For the Tesla promotion campaign, neither Pinduoduo nor YiAuto had the vehicles on hand. They ordered the cars for the five selected buyers at full price, using the personal information they provided, according to local reports.
“Pinduoduo placed the order using the customers’ personal information and conducted the final payment for the customer. We consider it an order resale. For any order involving resale, our company has the right to unilaterally terminate the agreement,” local media reported, citing a Tesla statement.
“If Pinduoduo conducted the payment to Tesla in the name of the consumer, and the consumer directly went to Tesla to pick up the car, it would be an entrusted payment,” Jiang Zhenxiang, vice president of the Guizhou-based Bijie Lawyers Association, told the local news outlet. “If Pinduoduo paid for the car in its own name and just indicated the number of cars it bought and then let consumers pick up the cars from Tesla manufacturers, it is a reselling behavior.”
Qiu Baochang, a lawyer with the Chinese Consumer Association, believed that Tesla’s clause does not prohibit consumers from looking for third-party payment when buying a car. Therefore, the behavior of the car owner does not violate the resale policy. And Tesla’s unilateral refusal to deliver the car is a breach of contract.
The California-based electric carmaker always sells cars to customers directly. When buying a Tesla, customers simply go to the store or order cars online. The price is what’s displayed, with no discounts or bargaining permitted.
Furthermore, Pinduoduo‘s promotional subsidies will disrupt Tesla’s pricing system, according to Kang Jun, a Shanghai-based senior LMC Automotive analyst.
“Pinduoduo‘s subsidies can be understood as a dealer offering a discount of 40, 000 yuan at the terminal,” Kang explained. “That is to say, even after the event ends, consumers will still have the idea of holding money for purchase, and will wait to see if other platforms have similar promotional activities.”
Kang said Pinduoduo’s promotion will also disturb Tesla’s overall production rhythm.
“Pinduoduo suddenly offers an agreement between users and Tesla. Although only five cars were sold, it will hint to consumers, and more people will make plans to purchase it. Tesla Model 3 is sold for about 10,000 units in China per month. If more consumers buy it through Pinduoduo’s platform, who would buy it on Tesla’s official website? This is certainly not what Tesla wants to see.”
On the evening of Aug. 18, local media reported that with the assistance of YiAuto and Pinduoduo, the Wuhan-based buyer successfully picked up the car and acquired insurance for the vehicle.
Subsequently, the buyer confirmed in an interview that he had successfully picked up the car in the evening, but that he had used the name of a family member as he had been “blocked by Tesla and could not buy it directly.”

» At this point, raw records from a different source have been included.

(* ===== verification/ExportWitnesses.v ===== *)
(** * Witnesses for the observers

    One pod attached to a chassis, one port that OVN serves there and one owned by the
    framework, in the three databases; the observers see them and an exporter advertises the
    pod. *)

From S2P Require Import Prelude GoStd Journal Sim Type2 Reconciler GobgpAdapter ExportRecovery Exporter SimWorld Attachment Endpoint Observer.
From S2P Require Import CniTypes CniServer CniContinuity ExportObserver ExportObserverSafety.

(** ** Databases *)

Definition x_network (id ls source : string) : EVPNNetworkConfig :=
  {| n_NetworkID := id; n_LogicalSwitch := ls; n_Enabled := true; n_VNI := 100; n_RouteDistinguisher := "65000:1"; n_RouteTargets := ["65000:100"];
     n_LocalVTEP := "192.0.2.1"; n_ExporterSource := source; n_BridgeDevice := "br0"; n_VXLANDevice := "vx0"; n_AdvertiseDevice := "adv0" |}.
Definition x_config : ExporterConfig :=
  {| c_Enabled := true; c_DryRun := false; c_ProcessContinuity := true; c_NodeName := "node"; c_LocalChassis := "chassis-1"; c_GRPCEndpoint := "";
     c_ASN := 65000; c_RouterID := "192.0.2.1"; c_Networks := [x_network "net" "ls" ""; x_network "native" "lsn" "ovn-netlink"];
     c_AttestationConfigPath := ""; c_Recovery := None |}.
Definition x_spec : EndpointSpec :=
  {| sp_ID := "net|att|pod-1"; sp_NetworkID := "net"; sp_AttachmentID := "att"; sp_Incarnation := "c1";
     sp_Workload := {| wl_Kind := "pod"; wl_UID := "pod-1"; wl_Name := "p"; wl_Namespace := "default"; wl_NodeName := "node" |};
     sp_LogicalSwitch := "ls"; sp_LogicalSwitchPort := "lsp-1"; sp_OVSInterfaceName := "veth1"; sp_MACAddress := "0a:00:00:00:00:01";
     sp_IPAddresses := ["10.0.0.5/24"] |}.
Definition x_record : endpointRecord :=
  {| rec_identity := Some {| ei_EndpointId := "net|att|pod-1"; ei_NetworkId := "net"; ei_AttachmentId := "att"; ei_WorkloadUid := "pod-1"; ei_Incarnation := "c1" |};
     rec_runtime := Some {| rt_CniVersion := "1.0.0"; rt_ContainerId := "c1"; rt_NetnsPath := "/ns"; rt_IfName := "eth0" |};
     rec_attachment := None; rec_result := None; rec_endpointSpec := x_spec |}.
Definition x_settings : gmap string string :=
  list_to_map (("dynamic-routing-redistribute"%string, "nat,fdb"%string) :: native_settings (x_network "native" "lsn" "ovn-netlink")).
Definition x_data : exportSnapshot := {|
  es_Switches := [{| xs_UUID := "s1"; xs_Name := "ls"; xs_Ports := ["l1"]; xs_OtherConfig := ∅ |};
                  {| xs_UUID := "s2"; xs_Name := "lsn"; xs_Ports := ["l2"]; xs_OtherConfig := x_settings |}];
  es_LSPs := [{| lsp_UUID := "l1"; lsp_Name := "lsp-1"; lsp_Addresses := ["0A:00:00:00:00:01 10.0.0.5"]; lsp_ExternalIDs := wanted_ids x_spec |};
              {| lsp_UUID := "l2"; lsp_Name := "vm"; lsp_Addresses := ["0a:00:00:00:00:02 10.0.1.7"]; lsp_ExternalIDs := ∅ |}];
  es_Bridges := [{| br_UUID := "b1"; br_Name := "br-int"; br_Ports := ["p1"] |}];
  es_Ports := [{| po_UUID := "p1"; po_Name := "veth1"; po_Interfaces := ["i1"] |}];
  es_Interfaces := [{| xi_UUID := "i1"; xi_Name := "veth1"; xi_ExternalIDs := wanted_ids x_spec; xi_Ofport := Some 7; xi_Error := None |}];
  es_Bindings := [{| xb_UUID := "pb1"; xb_LogicalPort := "lsp-1"; xb_Chassis := Some "ch1"%string; xb_Up := Some true; xb_Datapath := "d1"; xb_Type := "";
                     xb_MAC := ["0a:00:00:00:00:01 10.0.0.5"]; xb_Options := ∅ |};
                  {| xb_UUID := "pb2"; xb_LogicalPort := "vm"; xb_Chassis := Some "ch1"%string; xb_Up := Some true; xb_Datapath := "d2"; xb_Type := "";
                     xb_MAC := ["0a:00:00:00:00:02 10.0.1.7"]; xb_Options := ∅ |}];
  es_Chassis := [{| xc_UUID := "ch1"; xc_Name := "chassis-1" |}; {| xc_UUID := "ch2"; xc_Name := "chassis-2" |}];
  es_Datapaths := [{| xd_UUID := "d2"; xd_ExternalIDs := {["logical-switch" := "s2"]} |}];
|}.
Definition x_backend : networkBackend simw := {|
  nb_Ensure _ _ := fail (Errorf "unused"); nb_Delete _ _ := ret tt; nb_DeleteAcknowledged := None;
  nb_Check _ _ := ret {| ns_HostIfName := "veth1"; ns_ContainerIfName := "eth0"; ns_MACAddress := "0a:00:00:00:00:01"; ns_StaticIPCIDR := "10.0.0.5/24" |};
|}.
Definition x_records (_ : simw) : gmap string endpointRecord := {["k" := x_record]}.
Definition x_snapshot : M simw exportSnapshot := ret x_data.

(** ** The observers *)

Definition x_observer := cni_DesiredLocalEndpoints x_snapshot x_records x_backend x_config.
Definition x_observed := x_observer ([], sim_world).

Lemma export_reason_run : exportDataplaneReason x_spec x_record (x_network "net" "ls" "") "chassis-1" x_data = ""%string.
Proof. run. Qed.

Lemma cni_observer_witness :
  (exists data w1, x_snapshot sim_world = (w1, Ok data)
    /\ forall ep, ep ∈ [local_endpoint x_config (x_network "net" "ls" "") x_spec (Addr4 10 0 0 5)] <-> exists key rec, x_records w1 !! key = Some rec /\ exported x_config data rec ep)
  /\ eo_State <$> x_observed.1.1 = ["ready"%string].
Proof.
  split; [|run]. destruct (cni_observer_exact x_snapshot x_records x_backend x_config [] sim_world x_observed.1
    [local_endpoint x_config (x_network "net" "ls" "") x_spec (Addr4 10 0 0 5)]) as (data & w1 & H1 & H2 & _).
  - assert (x_observed.2 = Ok [local_endpoint x_config (x_network "net" "ls" "") x_spec (Addr4 10 0 0 5)]) as <- by run. apply surjective_pairing.
  - by exists data, w1.
Defined.


(** ** The exporter on the observer of attachments *)

#[local] Instance x_ctx : Ctx (list ExportObservation * simw) := fun _ => None.
Definition x_exporter : EndpointExporter (list ExportObservation * simw) :=
  {| e_Observer := Some x_observer; e_Gate := Some (on_snd sim_guard); e_Continuity := Some (ret tt);
     e_Source := Some {| source_Snapshot := on_snd (source_Snapshot sim_source) |};
     e_Applier := Some {| applier_Add r := on_snd (applier_Add sim_applier r); applier_Delete r := on_snd (applier_Delete sim_applier r) |};
     e_DryRun := false; e_Recovery := None; e_reconciler := None; e_initialized := false; e_blocked := None |}.
Definition x_round := exporter_Reconcile (x_exporter, ([], sim_world)).

Lemma advertised_is_attached_witness :
  (forall k o, rr_applied (the_rr x_round.1.1) !! k = Some o -> exists key rec ep, x_records sim_world !! key = Some rec
     /\ exported x_config x_data rec ep /\ verified x_backend rec /\ equivalent (o_Endpoint o) ep)
  /\ EndpointID <$> (o_Endpoint <$> xr_Applied x_round.2.1) = ["net|att|pod-1"%string].
Proof.
  split; [|run].
  destruct (advertised_is_attached x_snapshot x_records x_backend x_config x_exporter x_round.1.1 [] sim_world x_round.1.2 x_round.2.1) as (data & w1 & H1 & H2 & _);
    [reflexivity| |reflexivity|].
  - assert (x_round.2.2 = None) as <- by run. change (x_round = (x_round.1.1, x_round.1.2, (x_round.2.1, x_round.2.2))).
    destruct x_round as [[e s] [res r]]. reflexivity.
  - unfold x_snapshot, ret in H1. simplify_eq. exact H2.
Defined.

(** ** The observer of OVN state *)

Definition x_ovn : OVNEndpointObserver unit := {|
  oo_Source := Some {| os_ListLogicalSwitchPorts := ret [{| olp_Name := "lsp-1"; olp_Addresses := ["dynamic"; "0a:00:00:00:00:01 10.0.0.5/24"]; olp_ExternalIDs := wanted_ids x_spec |};
                                                         {| olp_Name := "lsp-2"; olp_Addresses := ["0a:00:00:00:00:02 10.0.0.6"]; olp_ExternalIDs := wanted_ids x_spec |}];
                       os_ListPortBindings := ret [{| opb_LogicalPort := "lsp-1"; opb_Chassis := "chassis-2" |}; {| opb_LogicalPort := "lsp-2"; opb_Chassis := "chassis-2" |};
                                                   {| opb_LogicalPort := "lsp-1"; opb_Chassis := "chassis-1" |}] |};
  oo_LocalNode := "node"; oo_LocalChassis := "chassis-1"; oo_Networks := {["net" := x_network "net" "ls" "framework"]};
|}.
Lemma ovn_observer_witness : exists ep, ovn_DesiredLocalEndpoints x_ovn tt = (tt, Ok [ep]) /\ IPAddresses ep = ["10.0.0.5"%string]
  /\ exists lsp bindings, advertisable x_ovn bindings lsp ep.
Proof.
  destruct (ovn_DesiredLocalEndpoints x_ovn tt) as [[] [[|ep [|]]|]] eqn:E; try (vm_compute in E; discriminate E). exists ep. split; [done|].
  split; [revert E; vm_compute; by intros [= <-]|].
  destruct (ovn_observer_exact x_ovn tt tt [ep] E) as (source & ports & bindings & w1 & _ & _ & _ & _ & _ & H & _).
  destruct (H ep) as (lsp & _ & Hl); [left|]. by exists lsp, bindings.
Defined.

On the following day, Tesla issued a statement saying that Tesla has never blocked any car owners. The statement also alleged that the trailers, signature documents and delivery procedures used throughout the delivery process did not comply with Tesla’s delivery specifications.
“We express our strong indignation at this practice of creating news through unilateral self-action and by maliciously misleading public opinion, and we advise relevant parties to abide by the bottom line of basic business ethics and stop playing with public opinion and consumer sentiment for their own benefit,” the statement said.
Previously, Pinduoduo was known for its popularity in smaller cities or rural areas. But in recent years it has been trying to attract more diverse customers from the nation’s most developed cities.
In the past, other high-end brands such as La Mer and Dyson have also pushed back against Pinduoduo, claiming they did not authorize the platform to sell their products.
Last October, French luxury cosmetic brand La Mer released a Weibo statement announcing their exclusion of Pinduoduo from a list of authorized sales channels, after the platform offered discounts on La Mer facial creams in a group buying campaign.